The final step is violence. In recent years, a number of leftist groups have been raising hell, rioting, and suppressing dissenters. Some are well-funded to the point where “protesters” can be paid and bused in from afar. (Although the members are cannon fodder for globalist billionaires, they think they’re fighting the Establishment.) Police response is sometimes ineffective, even though they’ve been targeted personally. Often police are overwhelmed, or even on orders to stand down.

Why are witch hunts and goon squads necessary in a free marketplace of ideas?

Why ideologies take on a life of their own

Entire regimes can be enmeshed in ideologies that are flawed to the point of absurdity. Suppose that the Soviet leadership had openly admitted that Communism doesn’t work, and they stopped punishing dissidents for saying that. Would they (and all the apparatchiks working under them) have stayed in power?

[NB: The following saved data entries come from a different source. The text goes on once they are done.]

Lemma compute_iou_same : compute_iou same_answers here here = Ok 1.
Proof.
  unfold compute_iou, pydiv; cbn [same_answers answers intersects intersection negb area
                                  convex_hull MultiPoint Polygon].
  rewrite Reqb_false by lra; f_equal; lra.
Qed.

Lemma closest_scan_same :
  closest_scan (rmean here) (indexed_backward [here]) 1000 None = (0, Some 0%nat).
Proof.
  unfold indexed_backward; cbn [List.length seq combine rev app closest_scan].
  rewrite rmean_here; unfold_dist.
  sqrt_is 0; decide_tests; reflexivity.
Qed.

Lemma teacher_action_i_same :
  teacher_action_i same_answers student None same_sample
  = Ok (TeacherOut (PyNdarray (0, 0)) (PyFloat (teacher_altitude here)) 1 (Some 0%nat)).
Proof.
  unfold teacher_action_i, same_sample; cbn [gt_path_corners corners ended].
  cbn [last_item rev app bind]; rewrite compute_iou_same.
  cbn [bind]; rewrite closest_scan_same; cbn [snd item nth_error bind].
  assert (Ht : terminal false 1 = true).
  { unfold terminal; cbn [orb]; apply Rltb_true; lra. }
  rewrite Ht; reflexivity.
Qed.

(** *** Claims on teacher_action *)

(** C4.  Whenever [teacher_action] returns, the action of every sample that
    is not judged terminal is the pair of coefficients [r] of the 2x2 solve
    divided by [m = max(|rx|, |ry|, 1)]; [m] is positive, so the action is a
    positive multiple of [r], and neither component exceeds 1 in magnitude. *)
Theorem teacher_action_clamped (S : Shapely) (fb : feedback) (obs : list sample)
  (outs : list teacher_out) :
  teacher_action S fb obs = Ok outs ->
  Forall2
    (fun s o =>
       terminal (ended s) (gt_progress o) = false ->
       exists r : R * R,
         (exists final il,
             last_item (gt_path_corners s) = Ok final
             /\ intersection_line S fb (corners s) (gt_path_corners s) (rmean final) = Ok il
             /\ basis_solve (closest_to_goal (rmean final) il 1 (PyStr "0")) (corners s)
                = Ok r)
         /\ let m := pymax3 (Rabs (fst r)) (Rabs (snd r)) 1 in
            0 < m
            /\ m = Rmax (Rmax (Rabs (fst r)) (Rabs (snd r))) 1
            /\ action_slot o = PyNdarray (fst r / m, snd r / m)
            /\ Rmax (Rabs (fst r / m)) (Rabs (snd r / m)) <= 1)
    obs outs.
Proof.
  intros H; apply teacher_action_from_ok in H.
  revert H; apply Forall2_impl; intros s o [cb Ho] Hterm.
  destruct (teacher_action_i_ok _ _ _ _ Ho) as [final [Hfinal [_ [_ Hrun]]]].
  destruct (Hrun Hterm) as [il [r [Hil [Hr Hslot]]]].
  exists r; split; [exists final, il; repeat split; assumption |].
  destruct (clamp_bounded r) as [Hpos [Hclamp Hmax]].
  cbv zeta; repeat split.
  - exact Hpos.
  - apply pymax3_Rmax.
  - rewrite Hslot, Hclamp; reflexivity.
  - rewrite Hclamp in Hmax; exact Hmax.
Qed.
(** One iteration of the worker: no cut, the magnitude window grown by at
    most one; or a cut at [fn + 1], possible only once [min_frames] have
    passed and the grown window is full. *)
Lemma worker_step_cases (fps : Q) (minf : Z) (st : DetectState Frame) (curr : Frame)
    (c : list (option Frame)) (fn : Z) :
  let st' := worker_step' fps minf st curr c fn in
  frame_number _ st' = (fn + 1)%Z /\ cap _ st' = c /\
  ((cut_points _ st' = cut_points _ st /\ last_cut_frame _ st' = last_cut_frame _ st /\
    (List.length (magnitude_window _ st') <= S (List.length (magnitude_window _ st)))%nat)
   \/
   (exists ev, cut_points _ st' = cut_points _ st ++ [ev] /\ magnitude_window _ st' = [] /\
      frame ev = (fn + 1)%Z /\ last_cut_frame _ st' = (fn + 1)%Z /\
      (minf <= fn + 1 - last_cut_frame _ st)%Z /\
      (window_size cd <= Z.of_nat (S (List.length (magnitude_window _ st))))%Z)).
Proof.
  intros st'. subst st'. unfold worker_step. cbv zeta.
  set (mo := analyze_flow sqrt_f arctan2_f sin_f cos_f log_f pi_f
               (compute_optical_flow (prev_gray Frame st) (cvt_gray curr)) (magnitude_threshold cd)).
  pose proof (deque_append_length (window_size cd) (magnitude_window Frame st) (magnitude mo)) as L.
  destruct (Z.leb minf _ && Z.leb (window_size cd) _) eqn:G.
  - apply andb_true_iff in G. destruct G as [G1 G2]. apply Z.leb_le in G1, G2.
    destruct (if changed _ then _ else _) as [cr conf].
    destruct (is_scene_cut Frame histogram_difference ssim_score (prev_frame Frame st) curr
                (histogram_threshold cd) (ssim_threshold cd)) as [sc scf].
    destruct (if sc && qlt conf scf then _ else _) as [cr' conf'].
    destruct (truthy cr').
    + split; [reflexivity|]. split; [reflexivity|]. right. eexists.
      cbn. repeat split; try reflexivity; lia.
    + split; [reflexivity|]. split; [reflexivity|]. left. cbn. repeat split; exact L.
  - split; [reflexivity|]. split; [reflexivity|]. left. cbn. repeat split; exact L.
Qed.

(** The spacing invariant of the worker's loop, for [k] frames read per
    iteration. *)
Definition worker_spaced (m k : Z) (st : DetectState Frame) : Prop :=
  spaced m (cut_points _ st) /\
  (forall l e, cut_points _ st = l ++ [e] -> frame e = last_cut_frame _ st) /\
  (Z.of_nat (List.length (magnitude_window _ st)) * k <= frame_number _ st - last_cut_frame _ st)%Z.

Lemma worker_spaced_step (fps : Q) (minf : Z) (st : DetectState Frame) (curr : Frame)
    (c1 c2 : list (option Frame)) (fn1 : Z) :
  (0 <= window_size cd)%Z ->
  skip_frames Frame (Z.to_nat (frame_skip cd)) (cap _ st) (frame_number _ st) = (c1, fn1) ->
  worker_spaced (Z.max minf (window_size cd * (frame_skip cd + 1)))
    (Z.of_nat (Z.to_nat (frame_skip cd)) + 1) st ->
  worker_spaced (Z.max minf (window_size cd * (frame_skip cd + 1)))
    (Z.of_nat (Z.to_nat (frame_skip cd)) + 1) (worker_step' fps minf st curr c2 fn1).
Proof.
  intros Hws Es (Hs & Hl & Hm).
  destruct (skip_frames_spec (Z.to_nat (frame_skip cd)) (cap Frame st) (frame_number Frame st))
    as (A & _ & _).
  rewrite Es in A. cbn [snd] in A.
  destruct (worker_step_cases fps minf st curr c2 fn1)
    as (Fn & _ & [(E1 & E2 & E3) | (ev & E1 & E2 & E3 & E4 & E5 & E6)]);
    unfold worker_spaced; rewrite Fn, E1.
  - rewrite E2. split; [exact Hs|]. split; [exact Hl|]. nia.
  - rewrite E2, E4. split; [|split].
    + apply spaced_snoc; [exact Hs|]. intros l' e' E. rewrite (Hl l' e' E), E3.
      apply Z.max_lub; [lia|]. nia.
    + intros l e E. apply app_inj_tail in E. destruct E as [_ <-]. exact E3.
    + cbn [List.length]. lia.
Qed.
(** [current_date.year - 2025]. *)
Definition years_since_start (d : date) : Z := Z.of_nat (d / 12).

(** [current_date.month], in 1..12. *)
Definition month_of (d : date) : Z := Z.of_nat (d mod 12) + 1.

Definition is_leap (y : Z) : bool :=
  ((y mod 4 =? 0) && negb (y mod 100 =? 0) || (y mod 400 =? 0))%Z%bool.

Definition days_in_month (y m : Z) : Z :=
  (if (m =? 2) then (if is_leap y then 29 else 28)
   else if (m =? 4) || (m =? 6) || (m =? 9) || (m =? 11) then 30 else 31)%Z.

(** Days from 2025-01-01 to the first day of month offset [d]. *)
Fixpoint days_since_start (d : date) : Z :=
  match d with
  | O => 0%Z
  | S d' => (days_since_start d' + days_in_month (2025 + years_since_start d') (month_of d'))%Z
  end.

(** [(d2 - d1).days / 365.25]. *)
Definition years_between (d1 d2 : date) : Q :=
  inject_Z (days_since_start d2 - days_since_start d1) / (36525 # 100).

(** ** Data model *)

(** One entry of [self.portfolio] (a dict with these five keys). *)
Record Lot : Type := mkLot {
  lot_date : date;
  amount_invested : Q;
  value : Q;
  start_of_prev_year_value : Q;
  vorabpauschalen_bereits_versteuert : Q
}.

(** The lot appended by every deposit and reinvestment. *)
Definition new_lot (d : date) (netto : Q) : Lot :=
  mkLot d netto netto netto 0.

(** [sum(e["value"] for e in self.portfolio)]. *)
Definition depotwert_of (pf : list Lot) : Q := qsum (map value pf).

Module SparplanParameter.

(** The dataclass [SparplanParameter].  [monthly_return] and [full_tax_rate]
    are the two attributes that [_initialisiere_simulation] attaches to the
    object; before that call their content stands for the absent attribute.
    [entnahme_plan] is the dict as an association list ([[]] for [None] and
    for the empty dict, both falsy in the source). *)
Record t : Type := mk {
  label : string;
  versicherung_modus : bool;
  eintrittsalter : Z;
  initial_investment : Q;
  monthly_investment : Q;
  laufzeit : Z;
  beitragszahldauer : Z;
  monthly_dynamik_rate : Q;
  dynamik_turnus_monate : Z;
  sonderzahlung_jahr : Q;
  sonderzahlung_betrag : Q;
  regel_sonderzahlung_betrag : Q;
  regel_sonderzahlung_turnus_jahre : Z;
  annual_withdrawal : Q;
  entnahme_plan : list (Z * Q);
  entnahme_modus : string;
  annual_return : Q;
  ausgabeaufschlag : Q;
  ruecknahmeabschlag : Q;
  ter : Q;
  serviceentgelt : Q;
  stueckkosten : Q;
  abschlusskosten_einmalig_prozent : Q;
  abschlusskosten_monatlich_prozent : Q;
  verrechnungsdauer_monate : Z;
  verwaltungskosten_monatlich_prozent : Q;
  guthabenkosten : Q;
  abgeltungssteuer_rate : Q;
  soli_zuschlag_on_abgeltungssteuer : Q;
  kirchensteuer_on_abgeltungssteuer : Q;
  persoenlicher_steuersatz : Q;
  freistellungsauftrag_jahr : Q;
  teilfreistellung : Q;
  basiszins : Q;
  rebalancing_rate : Q;
  bewertungsdauer : Z;
  inflation_rate : Q;
  inflation_volatility : Q;
  freistellungs_pauschbetrag_anpassung_rate : Q;
  monthly_return : Q;
  full_tax_rate : Q
}.

(** [self.params.monthly_return = ...; self.params.full_tax_rate = ...]. *)
Definition set_derived (mr ftr : Q) (p : t) : t :=
  mk (label p) (versicherung_modus p) (eintrittsalter p) (initial_investment p)
     (monthly_investment p) (laufzeit p) (beitragszahldauer p) (monthly_dynamik_rate p)
     (dynamik_turnus_monate p) (sonderzahlung_jahr p) (sonderzahlung_betrag p)
     (regel_sonderzahlung_betrag p) (regel_sonderzahlung_turnus_jahre p)
     (annual_withdrawal p) (entnahme_plan p) (entnahme_modus p) (annual_return p)
     (ausgabeaufschlag p) (ruecknahmeabschlag p) (ter p) (serviceentgelt p)
     (stueckkosten p) (abschlusskosten_einmalig_prozent p)
     (abschlusskosten_monatlich_prozent p) (verrechnungsdauer_monate p)
     (verwaltungskosten_monatlich_prozent p) (guthabenkosten p)
     (abgeltungssteuer_rate p) (soli_zuschlag_on_abgeltungssteuer p)
     (kirchensteuer_on_abgeltungssteuer p) (persoenlicher_steuersatz p)
     (freistellungsauftrag_jahr p) (teilfreistellung p) (basiszins p)
     (rebalancing_rate p) (bewertungsdauer p) (inflation_rate p)
     (inflation_volatility p) (freistellungs_pauschbetrag_anpassung_rate p)
     mr ftr.

(** Insurance mode: [ausgabeaufschlag = ruecknahmeabschlag = stueckkosten = 0.0]. *)
Definition clear_depot_costs (p : t) : t :=
  mk (label p) (versicherung_modus p) (eintrittsalter p) (initial_investment p)
     (monthly_investment p) (laufzeit p) (beitragszahldauer p) (monthly_dynamik_rate p)
     (dynamik_turnus_monate p) (sonderzahlung_jahr p) (sonderzahlung_betrag p)
     (regel_sonderzahlung_betrag p) (regel_sonderzahlung_turnus_jahre p)
     (annual_withdrawal p) (entnahme_plan p) (entnahme_modus p) (annual_return p)
     0 0 (ter p) (serviceentgelt p)
     0 (abschlusskosten_einmalig_prozent p)
     (abschlusskosten_monatlich_prozent p) (verrechnungsdauer_monate p)
     (verwaltungskosten_monatlich_prozent p) (guthabenkosten p)
     (abgeltungssteuer_rate p) (soli_zuschlag_on_abgeltungssteuer p)
     (kirchensteuer_on_abgeltungssteuer p) (persoenlicher_steuersatz p)
     (freistellungsauftrag_jahr p) (teilfreistellung p) (basiszins p)
     (rebalancing_rate p) (bewertungsdauer p) (inflation_rate p)
     (inflation_volatility p) (freistellungs_pauschbetrag_anpassung_rate p)
     (monthly_return p) (full_tax_rate p).

(** Depot mode: the two acquisition-cost rates, the administration-cost rate
    and [guthabenkosten] are set to [0.0]. *)
Definition clear_insurance_costs (p : t) : t :=
  mk (label p) (versicherung_modus p) (eintrittsalter p) (initial_investment p)
     (monthly_investment p) (laufzeit p) (beitragszahldauer p) (monthly_dynamik_rate p)
     (dynamik_turnus_monate p) (sonderzahlung_jahr p) (sonderzahlung_betrag p)
     (regel_sonderzahlung_betrag p) (regel_sonderzahlung_turnus_jahre p)
     (annual_withdrawal p) (entnahme_plan p) (entnahme_modus p) (annual_return p)
     (ausgabeaufschlag p) (ruecknahmeabschlag p) (ter p) (serviceentgelt p)
     (stueckkosten p) 0
     0 (verrechnungsdauer_monate p)
     0 0
     (abgeltungssteuer_rate p) (soli_zuschlag_on_abgeltungssteuer p)
     (kirchensteuer_on_abgeltungssteuer p) (persoenlicher_steuersatz p)
     (freistellungsauftrag_jahr p) (teilfreistellung p) (basiszins p)
     (rebalancing_rate p) (bewertungsdauer p) (inflation_rate p)
     (inflation_volatility p) (freistellungs_pauschbetrag_anpassung_rate p)
     (monthly_return p) (full_tax_rate p).

End SparplanParameter.

Module P := SparplanParameter.

(** The cumulative cost and tax counters of [self]; the simulator keeps each
    of them twice, nominal ([..._summe], [total_tax_paid], ...) and deflated
    ([..._real_summe], [total_tax_paid_real], ...). *)
Record Counters : Type := mkCounters {
  ausgabeaufschlag_summe : Q;
  ruecknahmeabschlag_summe : Q;
  stueckkosten_summe : Q;
  abschlusskosten_summe : Q;
  verwaltungskosten_summe : Q;
  guthabenkosten_summe : Q;
  ter_summe : Q;
  serviceentgelt_summe : Q;
  kumulierte_entnahmen : Q;
  total_tax_paid : Q;
  total_withdrawal_tax_paid : Q
}.

Definition zero_counters : Counters := mkCounters 0 0 0 0 0 0 0 0 0 0 0.

Inductive Konto : Type :=
| KAusgabeaufschlag | KRuecknahmeabschlag | KStueckkosten | KAbschlusskosten
| KVerwaltungskosten | KGuthabenkosten | KTer | KServiceentgelt
| KEntnahmen | KTax | KWithdrawalTax.

(** [counter += a] for the counter named [k]. *)
Definition add_to (k : Konto) (a : Q) (c : Counters) : Counters :=
  match c with
  | mkCounters aa ra sk ab vw gk te se en tx wt =>
    match k with
    | KAusgabeaufschlag => mkCounters (aa + a) ra sk ab vw gk te se en tx wt
    | KRuecknahmeabschlag => mkCounters aa (ra + a) sk ab vw gk te se en tx wt
    | KStueckkosten => mkCounters aa ra (sk + a) ab vw gk te se en tx wt
    | KAbschlusskosten => mkCounters aa ra sk (ab + a) vw gk te se en tx wt
    | KVerwaltungskosten => mkCounters aa ra sk ab (vw + a) gk te se en tx wt
    | KGuthabenkosten => mkCounters aa ra sk ab vw (gk + a) te se en tx wt
    | KTer => mkCounters aa ra sk ab vw gk (te + a) se en tx wt
    | KServiceentgelt => mkCounters aa ra sk ab vw gk te (se + a) en tx wt
    | KEntnahmen => mkCounters aa ra sk ab vw gk te se (en + a) tx wt
    | KTax => mkCounters aa ra sk ab vw gk te se en (tx + a) wt
    | KWithdrawalTax => mkCounters aa ra sk ab vw gk te se en tx (wt + a)
    end
  end.

(** One element of [self.rebalancing_log]. *)
Record RebalancingRow : Type := mkRebalancingRow {
  Datum : date;
  Bruttoverkauf : Q;
  Steuer : Q;
  Netto_reinvestiert : Q
}.

(** One element of [self.monatliche_kosten_logs]. *)
Record LogRow : Type := mkLogRow {
  log_Datum : date;
  Depotwert : Q;
  Depotwert_real : Q;
  kum : Counters;
  kum_real : Counters
}.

For a more recent example, quite likely thousands of people work in foundations or otherwise make their careers out of trying to get more women into STEM fields. How long would they keep riding the gravy train if they admitted that most women simply don’t like nerdy careers? (Recently, James Damore got fired from Google for saying something similar.) To bring big donations to foundations and justify feminist HR specialties, it takes the scare story about “The Patriarchy” keeping women out of technology. To maintain the narrative, other explanations must be suppressed.

That one is a relatively innocuous example. Several other flawed notions have astronomically greater impact on the public, but I’ll leave that as an exercise for the reader. If the leftist power structure loses grip over their narratives and can’t exclude other views, their corrupt regime will fall.